Nos primeiros seis meses de 2025, o município de Gravatá registrou 187 casos de violência doméstica contra mulheres. Embora o número represente uma pequena redução em relação aos 200 casos registrados no mesmo período de 2024, a média ainda é alarmante: mais de 1 caso por dia.
Os estupros também apresentaram queda, passando de 17 registros em 2024 para 14 em 2025, uma redução de 17%. No entanto, o mês de janeiro foi o mais crítico do ano, com 6 estupros denunciados, quase metade do total semestral.
Apesar da redução, os números confirmam que a violência de gênero continua uma realidade preocupante no município, exigindo políticas de prevenção, acolhimento e educação em larga escala, com mais investimentos em serviços especializados e canais de denúncia acessíveis.

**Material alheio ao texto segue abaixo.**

(* ===== verification/Tunn.v ===== *)
(** The tunnel, [noise/mod.rs] and [noise/timers.rs]: its state, and the
    operations that produce output -- [encapsulate], the queue, the
    pre-handshake burst and the initiation behind it -- with the timers they
    tick. Receiving is in [TunnReceive.v], the timer poll in [TunnTick.v],
    construction and reconfiguration in [TunnConfig.v].

    An operation is a state transformer that may panic, [M A]. One call reads
    the clock once ([now]) and draws at most one ephemeral secret ([eph]);
    [dst] is the caller's buffer with its contents. The rate limiter, shared
    behind an [Arc] in the code, is the tunnel's own here. [tx_bytes] and
    [rx_bytes] wrap, as in a release build. *)

From stdpp Require Import functions.
From S2P Require Import Prelude Budget Instant Crypto Rand Tags Packet Session RateLimiter Amnezia Framing.
From S2P Require Import Handshake Imitation Timers OpReport.

Record PendingAmneziaJunk := {
  imitation_datagrams : list (Z * bytes);
  remaining : Z;
  last_packet_at : option Z;
  reset_expired_timers : bool;
}.

Definition burst_set_imitation_datagrams (v : list (Z * bytes)) (p : PendingAmneziaJunk) : PendingAmneziaJunk := {|
  imitation_datagrams := v; remaining := remaining p; last_packet_at := last_packet_at p;
  reset_expired_timers := reset_expired_timers p |}.
Definition burst_set_remaining (v : Z) (p : PendingAmneziaJunk) : PendingAmneziaJunk := {|
  imitation_datagrams := imitation_datagrams p; remaining := v; last_packet_at := last_packet_at p;
  reset_expired_timers := reset_expired_timers p |}.
Definition burst_set_last_packet_at (v : option Z) (p : PendingAmneziaJunk) : PendingAmneziaJunk := {|
  imitation_datagrams := imitation_datagrams p; remaining := remaining p; last_packet_at := v;
  reset_expired_timers := reset_expired_timers p |}.
Definition burst_set_reset_expired_timers (v : bool) (p : PendingAmneziaJunk) : PendingAmneziaJunk := {|
  imitation_datagrams := imitation_datagrams p; remaining := remaining p; last_packet_at := last_packet_at p;
  reset_expired_timers := v |}.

Violência doméstica: Foram registrados 44.796 casos até outubro de 2024, uma média de 149 por dia no estado.
Feminicídios: Em 2024, foram contabilizados 77 casos, atrás apenas de São Paulo.
Estupros: Pernambuco registrou uma queda de 34,6% nos estupros em dezembro de 2024, reflexo de ações articuladas no final do ano.
Apenas 12 municípios contam com casas-abrigo para mulheres vítimas de violência, o que deixa 93% das cidades sem estrutura adequada de acolhimento.
Embora Pernambuco tenha registrado quedas pontuais nos indicadores entre o fim de 2024 e início de 2025, os números absolutos continuam altos e a subnotificação ainda é uma realidade preocupante.
Feminicídios: O país contabilizou 1.450 casos em 2024, 12 a mais que no ano anterior.
Violência doméstica: Foram mais de 966 mil novos registros, com 1,3 milhão de casos ainda pendentes na Justiça.
Estupros: Houve 71.892 registros, média de 196 por dia.
As medidas protetivas cresceram 151% nos últimos quatro anos, com quase 852 mil concedidas em 2024.
Em 2025, 38% das mulheres relataram ter sofrido algum tipo de violência, o maior índice desde 2017.
O perfil das vítimas em todo o Brasil aponta:
63,6% eram mulheres negras;
70,5% tinham entre 18 e 44 anos;
Houve aumento de feminicídios entre adolescentes (12 a 17 anos) e mulheres com 60 anos ou mais.
“Esses números são doloridos, são vidas, histórias e silêncios interrompidos. Mas também são indícios de transformação: mais denúncias, mais medidas protetivas sendo concedidas, mais Justiça sendo buscada.
A Lei Maria da Penha completa 19 anos, e sua maior conquista foi quebrar o silêncio que antes encobria tanta violência. Ela levou o agressor a pagar um preço mais alto, deu voz às vítimas e colocou o Estado como agente de proteção.
Mas não podemos esquecer: ainda há muito a avançar. A subnotificação é real, os serviços de acolhimento ainda são insuficientes em muitos municípios, e o machismo estrutural segue impondo medo e silenciamento.
Hoje, mais do que lembrar, queremos convocar: quando uma mulher denuncia, uma rede inteira desperta. Quando uma medida protetiva é emitida, uma vida é salva. Quando a gente fala, alguém ouve e o ciclo da violência é interrompido.”
Ligue 180 – Central de Atendimento à Mulher (24h, sigiloso)
Ligue 190 – Polícia Militar (emergência)
Disque 100 – Denúncia de violações de direitos humanos
Denunciar é um ato de coragem e também de proteção para outras mulheres. A rede de apoio existe. E precisa estar visível, ativa e acessível.